I was chatting with my cousin’s husband about it, and that’s when I mentioned how software could probably automate this kind of task. He told me there were tools for it, but most of them were expensive. That got me thinking. Why not try building one myself? It would be a useful project, and it’d make for a good story to share during interviews too.

Starting the project

I asked my cousin to share the wedding photos with me, and she sent me about 60GB worth of images. As I went through them, I realized what the real problem was. The photographer had taken several shots of the same moment, often within seconds of each other. My goal became clear: group similar photos together and automatically select the best one from each group.

So I had two main tasks:

Group similar photos together
Score the photos and pick the best one

Figuring out the approach

This was around the time I had started learning about vector embeddings. I realized I could use them to represent images numerically and compare how similar they were. After doing some research, I landed on the ResNet-50 model to convert images into embeddings.

For finding similar images, I went with cosine similarity. Through some testing, I found that a similarity threshold of around 0.87 worked best for my use case.

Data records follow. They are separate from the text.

(** C2 at samples: a null address is refused before anything is called;
    the empty address reaches the connect step of a transport that
    answers. *)
Lemma open_ble_device_null_arguments_witness :
  open_ble_device (env_success catalog_full) (Some device_data_zero) None
    DC_FAMILY_SUUNTO_EONSTEEL 0 initial_state
  = ((DC_STATUS_INVALIDARGS, Some device_data_zero),
     State ∅ [E_enter_open_ble_device None DC_FAMILY_SUUNTO_EONSTEEL 0])
  /\ exists io rest,
      trace (snd (open_ble_device (env_success catalog_full)
                    (Some device_data_zero) (Some "")
                    DC_FAMILY_SUUNTO_EONSTEEL 0 initial_state))
      = [E_enter_open_ble_device (Some "") DC_FAMILY_SUUNTO_EONSTEEL 0;
         E_dc_context_new; E_dc_descriptor_iterator; E_initializeBLEManager]
        ++ E_createBLEObject :: E_connectToBLEDevice io "" :: rest.
Proof.
  destruct (open_ble_device_null_arguments (env_success catalog_full)
              (Some device_data_zero) None DC_FAMILY_SUUNTO_EONSTEEL 0
              initial_state) as (Hnull & _ & _ & _).
  destruct (open_ble_device_null_arguments (env_success catalog_full)
              (Some device_data_zero) (Some "") DC_FAMILY_SUUNTO_EONSTEEL 0
              initial_state) as (_ & _ & Hconnect & _).
  split; [apply Hnull; right; reflexivity|].
  exact (Hconnect device_data_zero suunto_eon_steel eq_refl eq_refl eq_refl
           eq_refl).
Defined.

(** ** Opening with identification *)

Lemma scan_name_patterns_entries env name :
  forall patterns st,
    entries (trace (snd (scan_name_patterns env patterns name st)))
    = entries (trace st).
Proof.
  induction patterns as [|p rest IH]; intros st; [reflexivity|].
  rewrite scan_name_patterns_cons.
  destruct (pattern_matches p name); [|apply IH].
  unfold dc_descriptor_iterator. run_monad.
  destruct (is_success _); cbn [negb].
  - destruct (dc_iterator_find _ _).
    + run_monad. rewrite entries_app. apply app_nil_r.
    + rewrite IH. cbn [trace]. rewrite entries_app. apply app_nil_r.
  - run_monad. rewrite entries_app. apply app_nil_r.
Qed.

Lemma find_descriptor_by_name_entries env name st :
  entries (trace (snd (find_descriptor_by_name env name st)))
  = entries (trace st).
Proof.
  unfold find_descriptor_by_name. rewrite run_bind.
  pose proof (scan_name_patterns_entries env name name_patterns st) as H.
  destruct (scan_name_patterns env name_patterns name st) as [[r|] st'];
    cbn [snd] in H; [exact H|].
  unfold dc_descriptor_iterator. run_monad.
  destruct (is_success _); cbn [negb]; [destruct (dc_iterator_find _ _)|];
    run_monad; rewrite entries_app, H; apply app_nil_r.
Qed.

(** Name resolution enters no other session-level operation, and returns a
    family and a model exactly when it succeeds. *)
Lemma get_device_info_from_name_spec env name st :
  let r := get_device_info_from_name env name st in
  entries (trace (snd r))
  = entries (trace st) ++ [E_enter_get_device_info_from_name name]
  /\ ((fst (fst r) = DC_STATUS_SUCCESS /\ exists info, snd (fst r) = Some info)
      \/ (fst (fst r) <> DC_STATUS_SUCCESS /\ snd (fst r) = None)).
Proof.
  cbv zeta. unfold get_device_info_from_name. run_monad.
  pose proof (find_descriptor_by_name_entries env name
                (State (heap st)
                   (trace st ++ [E_enter_get_device_info_from_name name])))
    as H.
  destruct (find_descriptor_by_name env name _) as [[rc descriptor] st'].
  cbn [snd trace] in H. rewrite entries_app in H.
  destruct (is_success rc) eqn:Hrc; cbn [negb].
  - unfold dc_descriptor_free. destruct descriptor as [d|]; run_monad.
    + rewrite entries_app, H. rewrite app_nil_r. split; [reflexivity|].
      left. split; [reflexivity | eauto].
    + split; [exact H|]. left. split; [reflexivity | eauto].
  - run_monad. split; [exact H|]. right.
    split; [now apply is_success_false | reflexivity].
Qed.

(** C6: once the session is allocated, the stored family and model are
    tried first exactly when the family is not the null family and the
    model is not 0; when that open succeeds the session is returned and name
    resolution is never entered. Otherwise (the stored open failed, or there
    is no stored pair) the name is resolved: a failure to resolve is
    returned as it is, and else the session is opened with the resolved
    family and model and the status of that open is returned. *)
Theorem open_ble_device_with_identification_order
    env name address stored_family stored_model st :
  env_malloc env (trace st) = true ->
  let stored :=
    negb (stored_family =? DC_FAMILY_NULL) && negb (stored_model =? 0) in
  let p := fresh (dom (heap st)) in
  let st0 :=
    State (<[p := B_device_data]> (heap st)) (trace st ++ [E_calloc]) in
  let attempt :=
    open_ble_device env (Some device_data_zero) address stored_family
      stored_model st0 in
  let st1 := if stored then snd attempt else st0 in
  let data1 := if stored then snd (fst attempt) else Some device_data_zero in
  let tried :=
    if stored
    then [E_enter_open_ble_device address stored_family stored_model]
    else [] in
  let resolution := get_device_info_from_name env name st1 in
  let result :=
    open_ble_device_with_identification env name address stored_family
      stored_model st in
  if stored && is_success (fst (fst attempt)) then
    fst (fst result) = DC_STATUS_SUCCESS
    /\ snd (fst result)
       = Some (Ptr p (default device_data_zero (snd (fst attempt))))
    /\ snd result = snd attempt
    /\ entries (trace (snd result))
       = entries (trace st)
         ++ [E_enter_open_ble_device address stored_family stored_model]
  else
    match snd (fst resolution) with
    | None =>
        fst (fst result) = fst (fst resolution)
        /\ fst (fst result) <> DC_STATUS_SUCCESS
        /\ snd (fst result) = None
        /\ entries (trace (snd result))
           = entries (trace st) ++ tried
             ++ [E_enter_get_device_info_from_name name]
    | Some (family, model) =>
        let second :=
          open_ble_device env data1 address family model (snd resolution) in
        fst (fst resolution) = DC_STATUS_SUCCESS
        /\ fst (fst result) = fst (fst second)
        /\ snd (fst result)
           = (if is_success (fst (fst second))
              then Some (Ptr p (default device_data_zero (snd (fst second))))
              else None)
        /\ entries (trace (snd result))
           = entries (trace st) ++ tried
             ++ [E_enter_get_device_info_from_name name;
                 E_enter_open_ble_device address family model]
    end.
Proof.
  intros Hmalloc stored p st0 attempt st1 data1 tried resolution result.
  assert (result
          = let identify (data : option device_data_t) st :=
              let '((rc, info), st') :=
                get_device_info_from_name env name st in
              if negb (is_success rc) then
                ((rc, None),
                 State (delete p (heap st')) (trace st' ++ [E_free p]))
              else
                let '(family, model) := default (DC_FAMILY_NULL, 0) info in
                let '((rc, data), st'') :=
                  open_ble_device env data address family model st' in
                if negb (is_success rc) then
                  ((rc, None),
                   State (delete p (heap st'')) (trace st'' ++ [E_free p]))
                else
                  ((DC_STATUS_SUCCESS,
                    Some (Ptr p (default device_data_zero data))), st'') in
            if stored then
              let '((rc, data), st') := attempt in
              if is_success rc then
                ((DC_STATUS_SUCCESS,
                  Some (Ptr p (default device_data_zero data))), st')
              else identify data st'
            else identify (Some device_data_zero) st0) as Hresult.
  { subst result resolution data1 st1 tried attempt st0 p stored.
    unfold open_ble_device_with_identification, calloc, free.
    run_monad. rewrite Hmalloc. run_monad.
    destruct (negb (stored_family =? DC_FAMILY_NULL)
              && negb (stored_model =? 0));
      repeat first
        [ reflexivity
        | match goal with
          | |- context [is_success ?rc] => destruct (is_success rc)
          | |- context [default (DC_FAMILY_NULL, 0) ?i] =>
              destruct (default (DC_FAMILY_NULL, 0) i)
          | |- context [get_device_info_from_name ?e ?n ?s] =>
              destruct (get_device_info_from_name e n s) as [[? ?] ?]
          | |- context [open_ble_device ?e ?d ?a ?f ?m ?s] =>
              destruct (open_ble_device e d a f m s) as [[? ?] ?]
          end; cbn [negb]; run_monad ]. }
  pose proof (open_ble_device_entries env (Some device_data_zero) address
                stored_family stored_model st0) as Hattempt.
  fold attempt in Hattempt. cbn [trace st0] in Hattempt.
  rewrite entries_app in Hattempt.
  cbn [entries List.filter is_entry] in Hattempt.
  rewrite app_nil_r in Hattempt.
  assert (entries (trace st1) = entries (trace st) ++ tried) as Hst1.
  { subst st1 tried. destruct stored; [exact Hattempt|].
    cbn [trace st0]. rewrite entries_app. reflexivity. }
  pose proof (get_device_info_from_name_spec env name st1) as Hres.
  fold resolution in Hres. cbv zeta in Hres. destruct Hres as [Hentries Hinfo].
  rewrite Hst1, <- app_assoc in Hentries.
  rewrite Hresult. clear Hresult. cbv zeta.
  assert (forall data,
            data = data1 ->
            match snd (fst resolution) with
            | None => True
            | Some (family, model) =>
                entries (trace (snd (open_ble_device env data address family
                                       model (snd resolution))))
                = entries (trace st) ++ tried
                  ++ [E_enter_get_device_info_from_name name;
                      E_enter_open_ble_device address family model]
            end) as Hsecond.
  { intros data _. destruct (snd (fst resolution)) as [[family model]|];
      [|exact I].
    rewrite open_ble_device_entries, Hentries, <- !app_assoc. reflexivity. }
  destruct stored; cbn [andb].
  - subst st1 data1. destruct attempt as [[rc1 d1] s1] eqn:Hatt.
    cbn [fst snd] in *.
    destruct (is_success rc1) eqn:Hrc1.
    + cbn [fst snd]. repeat split; try reflexivity. exact Hattempt.
    + specialize (Hsecond d1 eq_refl).
      assert (resolution = get_device_info_from_name env name s1) as Hr
        by reflexivity.
      clearbody resolution. rewrite <- Hr. clear Hr.
      destruct resolution as [[rc info] s2]. cbn [fst snd] in *.
      destruct Hinfo as [[-> [i ->]] | [Hrc ->]].
      * destruct i as [family model].
        cbn [is_success negb from_option id].
        destruct (open_ble_device env d1 address family model s2)
          as [[rc2 d2] s3] eqn:Hopen.
        cbn [fst snd] in *.
        destruct (is_success rc2) eqn:Hrc2; cbn [negb fst snd trace].
        -- apply is_success_true in Hrc2. subst rc2.
           repeat split; try reflexivity. exact Hsecond.
        -- repeat split; try reflexivity. rewrite entries_app, Hsecond.
           cbn [entries List.filter is_entry]. apply app_nil_r.
      * apply is_success_false in Hrc as Hrc'. rewrite Hrc'.
        cbn [negb fst snd trace]. repeat split; try reflexivity;
          try assumption.
        rewrite entries_app, Hentries.
        cbn [entries List.filter is_entry]. apply app_nil_r.
  - subst st1 data1. specialize (Hsecond (Some device_data_zero) eq_refl).
    assert (resolution = get_device_info_from_name env name st0) as Hr
      by reflexivity.
    clearbody resolution. rewrite <- Hr. clear Hr.
    destruct resolution as [[rc info] s2]. cbn [fst snd] in *.
    destruct Hinfo as [[-> [i ->]] | [Hrc ->]].
    + destruct i as [family model].
      cbn [is_success negb from_option id].
      destruct (open_ble_device env (Some device_data_zero) address family
                  model s2) as [[rc2 d2] s3] eqn:Hopen.
      cbn [fst snd] in *.
      destruct (is_success rc2) eqn:Hrc2; cbn [negb fst snd trace].
      * apply is_success_true in Hrc2. subst rc2.
        repeat split; try reflexivity. exact Hsecond.
      * repeat split; try reflexivity. rewrite entries_app, Hsecond.
        cbn [entries List.filter is_entry]. apply app_nil_r.
    + apply is_success_false in Hrc as Hrc'. rewrite Hrc'.
      cbn [negb fst snd trace]. repeat split; try reflexivity;
        try assumption.
      rewrite entries_app, Hentries.
      cbn [entries List.filter is_entry]. apply app_nil_r.
Qed.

The process was simple in theory. I’d take a directory of images, loop through them to generate embeddings, and store them. Then, I’d loop again, compare images using cosine similarity, and when I found matches, I’d move those images into a separate folder. Each time I grouped similar images, I also removed their vectors from the vector database so the same images wouldn’t be processed again.

Scoring the best photo

Once I had groups of similar photos, the next step was to pick the best one from each group. While researching, I found this GitHub repo:
https://github.com/shunk031/simple-aesthetics-predictor

It uses a pre-trained model from Hugging Face that scores images based on their aesthetics. I used that model to score all the images in each group, then kept the one with the highest score. The best ones were moved to a new output directory.

After everything was done, the app compressed the output folder and generated a download link for the user. Once the download finished, all temporary files were deleted immediately to protect user privacy and free up space.

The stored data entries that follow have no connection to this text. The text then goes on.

Lemma cleanup_old_backups_spec root maxBackups verbose w k :
  (1 <= maxBackups)%N ->
  resolve (w_cwd w) root = Some k -> node_at (w_fs w) k = Some NDir ->
  let sorted := std_sort string_ltb (backup_names (dir_entries (w_fs w) k)) in
  cleanup_old_backups root maxBackups verbose w =
  Ok tt (foldl (evict_step root verbose) w
           (take (length sorted + 1 - N.to_nat maxBackups) sorted)).
Proof.
  intros Hmax Hr Hd. unfold cleanup_old_backups, mbind, M_bind.
  rewrite (directory_iterator_ok root w k Hr Hd). by apply evict_loop_spec.
Qed.

(** ** Well-formed states *)

Lemma string_forall_app f a b :
  string_forall f (a +:+ b) = string_forall f a && string_forall f b.
Proof.
  induction a as [|c a IH]; str_simpl; simpl; [done|].
  rewrite IH. by rewrite andb_assoc.
Qed.

Lemma digit_char_no_separator d :
  (d < 10)%N -> negb (is_separator (digit_char d)) = true.
Proof.
  intros Hd.
  assert (H : (d = 0 \/ d = 1 \/ d = 2 \/ d = 3 \/ d = 4 \/ d = 5 \/ d = 6 \/
              d = 7 \/ d = 8 \/ d = 9)%N) by lia.
  repeat (destruct H as [->|H]; [reflexivity|]). by subst.
Qed.

Lemma dec_digits_no_separator fuel n acc :
  no_separator acc = true -> no_separator (dec_digits fuel n acc) = true.
Proof.
  revert n acc. induction fuel as [|fuel IH]; intros n acc Hacc; simpl; [done|].
  assert (Hd : no_separator (String (digit_char (n mod 10)) acc) = true).
  { unfold no_separator. simpl. rewrite digit_char_no_separator; [done|].
    apply N.mod_lt. lia. }
  destruct (n <? 10)%N; [done|]. by apply IH.
Qed.

Lemma dec_N_no_separator n : no_separator (dec_N n) = true.
Proof. by apply dec_digits_no_separator. Qed.

Lemma dec_Z_no_separator z : no_separator (dec_Z z) = true.
Proof.
  unfold dec_Z. destruct (z <? 0); [|apply dec_N_no_separator].
  unfold no_separator. rewrite string_forall_app.
  fold (no_separator (dec_N (Z.abs_N z))). by rewrite dec_N_no_separator.
Qed.

Lemma pad2_no_separator z : no_separator (pad2 z) = true.
Proof.
  unfold pad2. destruct (_ <? _)%nat; [|apply dec_Z_no_separator].
  unfold no_separator. rewrite string_forall_app.
  fold (no_separator (dec_Z z)). by rewrite dec_Z_no_separator.
Qed.

(** The name of a new snapshot is always a plain name. *)
Lemma make_timestamp_folder_name_plain lt :
  plain_name (make_timestamp_folder_name lt) = true.
Proof.
  destruct lt as [t|]; [|reflexivity].
  unfold make_timestamp_folder_name, plain_name.
  assert (Hs : no_separator ("Backup_" +:+ put_time_stamp t) = true).
  { unfold no_separator, put_time_stamp.
    rewrite !string_forall_app.
    pose proof dec_Z_no_separator as Hd. pose proof pad2_no_separator as Hp.
    unfold no_separator in Hd, Hp. rewrite Hd, !Hp. reflexivity. }
  unfold no_separator in Hs. rewrite Hs. str_simpl. reflexivity.
Qed.

Lemma split_path_no_separator s : Forall (fun e => no_separator e = true) (split_path s).
Proof.
  induction s as [|c s IH]; simpl; [by repeat constructor|].
  destruct (is_separator c) eqn:Hc; [by constructor|].
  destruct (split_path s) as [|h t].
  - repeat constructor. unfold no_separator. simpl. by rewrite Hc.
  - apply Forall_cons in IH as [Hh Ht]. constructor; [|done].
    unfold no_separator in *. simpl. by rewrite Hc, Hh.
Qed.

Lemma plain_location_removelast k : plain_location k -> plain_location (removelast k).
Proof.
  unfold plain_location. induction 1 as [|n k Hn Hk IH]; simpl; [constructor|].
  destruct k; [constructor|]. by constructor.
Qed.

Lemma normalize_plain_location cur elems :
  plain_location cur -> Forall (fun e => no_separator e = true) elems ->
  plain_location (normalize cur elems).
Proof.
  intros Hcur Hel. revert cur Hcur.
  induction Hel as [|e elems He Hel IH]; intros cur Hcur; simpl; [done|].
  repeat case_decide; try by apply IH.
  - by apply IH, plain_location_removelast.
  - apply IH. apply Forall_app. split; [done|]. constructor; [|constructor].
    unfold plain_name. unfold no_separator in He. rewrite He. simpl.
    destruct (String.eqb_spec e EmptyString); [done|].
    destruct (String.eqb_spec e "."); [done|].
    by destruct (String.eqb_spec e "..").
Qed.

Lemma resolve_plain_location cwd p k :
  plain_location cwd -> resolve cwd p = Some k -> plain_location k.
Proof.
  intros Hcwd Hr.
  assert (Hne : p <> EmptyString) by (by intros ->).
  rewrite resolve_split in Hr by done. injection Hr as <-.
  apply normalize_plain_location; [|apply split_path_no_separator].
  destruct (has_root_directory p); [constructor|done].
Qed.

Lemma remove_tree_wf (k : list string) (fs : filesystem) :
  wf_fs fs -> wf_fs (remove_tree k fs).
Proof.
  intros H q v Hq. apply (H q v).
  by apply (lookup_weaken _ _ _ _ Hq), remove_tree_subseteq.
Qed.

(** The file system after a run of evictions from a well-formed state. *)
Lemma evict_fold_cwd root verbose ev w :
  w_cwd (foldl (evict_step root verbose) w ev) = w_cwd w.
Proof.
  revert w. induction ev as [|e ev IH]; intros w; simpl; [done|].
  rewrite IH. unfold evict_step.
  destruct verbose; simpl; by destruct (resolve _ _).
Qed.

Lemma evict_fold_fs root verbose ev w k :
  resolve (w_cwd w) root = Some k ->
  Forall (fun n => plain_name n = true) ev ->
  w_fs (foldl (evict_step root verbose) w ev) =
  foldl (fun fs e => remove_tree (k ++ [e]) fs) (w_fs w) ev.
Proof.
  intros Hr Hev. revert w Hr.
  induction Hev as [|e ev He Hev IH]; intros w Hr; simpl; [done|].
  assert (Hstep : w_cwd (evict_step root verbose w e) = w_cwd w /\
                  w_fs (evict_step root verbose w e) = remove_tree (k ++ [e]) (w_fs w)).
  { unfold evict_step. destruct verbose; simpl;
      by rewrite (resolve_join _ _ _ _ Hr He). }
  destruct Hstep as [Hc Hf]. rewrite IH by by rewrite Hc. by rewrite Hf.
Qed.

Lemma lookup_evict_fold (k ev : list string) (fs : filesystem) (q : list string) :
  foldl (fun fs e => remove_tree (k ++ [e]) fs) fs ev !! q =
  if decide (Exists (fun e => (k ++ [e]) `prefix_of` q) ev) then None else fs !! q.
Proof.
  revert fs. induction ev as [|e ev IH]; intros fs; cbn [foldl].
  - case_decide as H; [by apply Exists_nil in H|done].
  - rewrite IH, lookup_remove_tree.
    repeat case_decide; try done; exfalso; rewrite Exists_cons in *; tauto.
Qed.

(** ** Inversion of the monad *)

Lemma bind_Ok_inv {A B} (m : M A) (f : A -> M B) w b w' :
  (m ≫= f) w = Ok b w' -> exists a w1, m w = Ok a w1 /\ f a w1 = Ok b w'.
Proof.
  unfold mbind, M_bind. destruct (m w) as [a w1| | |] eqn:E; try done.
  intros H. by exists a, w1.
Qed.

Lemma try_catch_Ok_inv {A} (body : M A) handler w a w' :
  try_catch body handler w = Ok a w' ->
  body w = Ok a w' \/ exists e w1, body w = Throw e w1 /\ handler e w1 = Ok a w'.
Proof.
  unfold try_catch. destruct (body w) as [a1 w1|e w1| |] eqn:E; try done.
  - intros H. by left.
  - intros H. right. by exists e, w1.
Qed.

Lemma when_Ok_inv b m w u w' :
  when b m w = Ok u w' -> if b then m w = Ok u w' else w' = w.
Proof. unfold when. destruct b; [done|]. by intros [= _ ->]. Qed.

Lemma cout_inv text w u w' : cout text w = Ok u w' -> w' = emit w (Out text).
Proof. by intros [= _ <-]. Qed.

Lemma cerr_inv text w u w' : cerr text w = Ok u w' -> w' = emit w (Err text).
Proof. by intros [= _ <-]. Qed.

(** ** The recursive copy *)

Lemma copy_entries_prefix (fs : filesystem) (s d q : list string) v :
  (q, v) ∈ copy_entries fs s d -> exists rest, q = d ++ rest /\ fs !! (s ++ rest) = Some v.
Proof.
  unfold copy_entries. rewrite list_elem_of_omap.
  intros ([q' v'] & Hin & Hm). unfold moved_entry in Hm. simpl in Hm.
  destruct (strip_prefix s q') as [rest|] eqn:E; [|done].
  injection Hm as <- <-. apply strip_prefix_Some in E as ->.
  exists rest. split; [done|]. by apply elem_of_map_to_list.
Qed.

Lemma elem_of_copy_entries (fs : filesystem) (s d rest : list string) v :
  fs !! (s ++ rest) = Some v -> (d ++ rest, v) ∈ copy_entries fs s d.
Proof.
  intros H. unfold copy_entries. rewrite list_elem_of_omap.
  exists (s ++ rest, v). split; [by apply elem_of_map_to_list|].
  unfold moved_entry. simpl.
  by rewrite (proj2 (strip_prefix_Some s (s ++ rest) rest) eq_refl).
Qed.

Lemma copy_new_None (fs : filesystem) (s d q : list string) :
  ~ d `prefix_of` q ->
  (<[d := NDir]> (list_to_map (copy_entries fs s d)) : filesystem) !! q = None.
Proof.
  intros Hq. rewrite lookup_insert_ne by (intros ->; by apply Hq).
  apply not_elem_of_list_to_map_1. intros Hin. apply Hq.
  apply list_elem_of_fmap in Hin as ([q' v] & -> & Hin). simpl.
  apply copy_entries_prefix in Hin as (rest & -> & _). by apply prefix_app_r.
Qed.

Lemma copy_new_Some (fs : filesystem) (s d q : list string) v :
  (<[d := NDir]> (list_to_map (copy_entries fs s d)) : filesystem) !! q = Some v ->
  exists rest, q = d ++ rest /\
    ((rest = [] /\ v = NDir) \/ fs !! (s ++ rest) = Some v).
Proof.
  intros H. destruct (decide (d = q)) as [<-|Hne].
  - rewrite lookup_insert_eq in H. injection H as <-.
    exists []. rewrite app_nil_r. split; [done|]. by left.
  - rewrite lookup_insert_ne in H by done.
    apply elem_of_list_to_map_2, copy_entries_prefix in H as (rest & -> & Hl).
    exists rest. split; [done|]. by right.
Qed.

(** A successful copy leaves everything outside the destination alone. *)
Lemma copy_tree_outside (fs fs2 : filesystem) (s d q : list string) :
  copy_tree fs s d = Some fs2 -> ~ d `prefix_of` q -> fs2 !! q = fs !! q.
Proof.
  unfold copy_tree. intros H Hq.
  destruct (node_at fs s) as [[content|]|]; [| |done].
  - set (d' := match node_at fs d with Some NDir => _ | _ => d end) in *.
    assert (Hd' : d `prefix_of` d').
    { subst d'. destruct (node_at fs d) as [[|]|]; try done. by apply prefix_app_r. }
    destruct (node_at fs d') as [|]; [done|].
    destruct (node_at fs (removelast d')) as [[|]|]; try done.
    injection H as <-. apply lookup_insert_ne. by intros <-.
  - case_decide; [done|].
    destruct (node_at fs d) as [[|]|], (node_at fs (removelast d)) as [[|]|];
      try done;
      (destruct (existsb _ _); [done|]; injection H as <-;
       by apply lookup_union_r, copy_new_None).
Qed.

(** A successful copy of a directory puts a directory at the destination. *)
Lemma copy_tree_directory (fs fs2 : filesystem) (s d : list string) :
  node_at fs s = Some NDir -> copy_tree fs s d = Some fs2 -> fs2 !! d = Some NDir.
Proof.
  unfold copy_tree. intros -> H. case_decide; [done|].
  destruct (node_at fs d) as [[|]|], (node_at fs (removelast d)) as [[|]|];
    try done;
    (destruct (existsb _ _); [done|]; injection H as <-;
     apply lookup_union_Some_l; apply lookup_insert_eq).
Qed.

Lemma plain_location_app k1 k2 :
  plain_location (k1 ++ k2) <-> plain_location k1 /\ plain_location k2.
Proof. apply Forall_app. Qed.

Lemma plain_location_drop n k : plain_location k -> plain_location (drop n k).
Proof. apply Forall_drop. Qed.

Hosting and making it public

At first, I wanted to host this project on Render, but that didn’t work out well because of resource limitations. So I turned to Hugging Face Spaces for the backend and quickly built a simple frontend using Vite. Together, it worked smoothly.

You can check it out here:
Live site: https://imagededuper.netlify.app/
Backend: https://github.com/basilbenny1002/ImageDeduper-backend
Frontend: https://github.com/basilbenny1002/image-selector-front-end
Base script: https://github.com/basilbenny1002/Image-Selecter

Final thoughts

This project started as a random idea during a wedding conversation, but it turned out to be one of my favorite builds. It taught me a lot about embeddings, similarity search, and model deployment, and it also showed how a simple real-life problem can turn into a fun and practical project.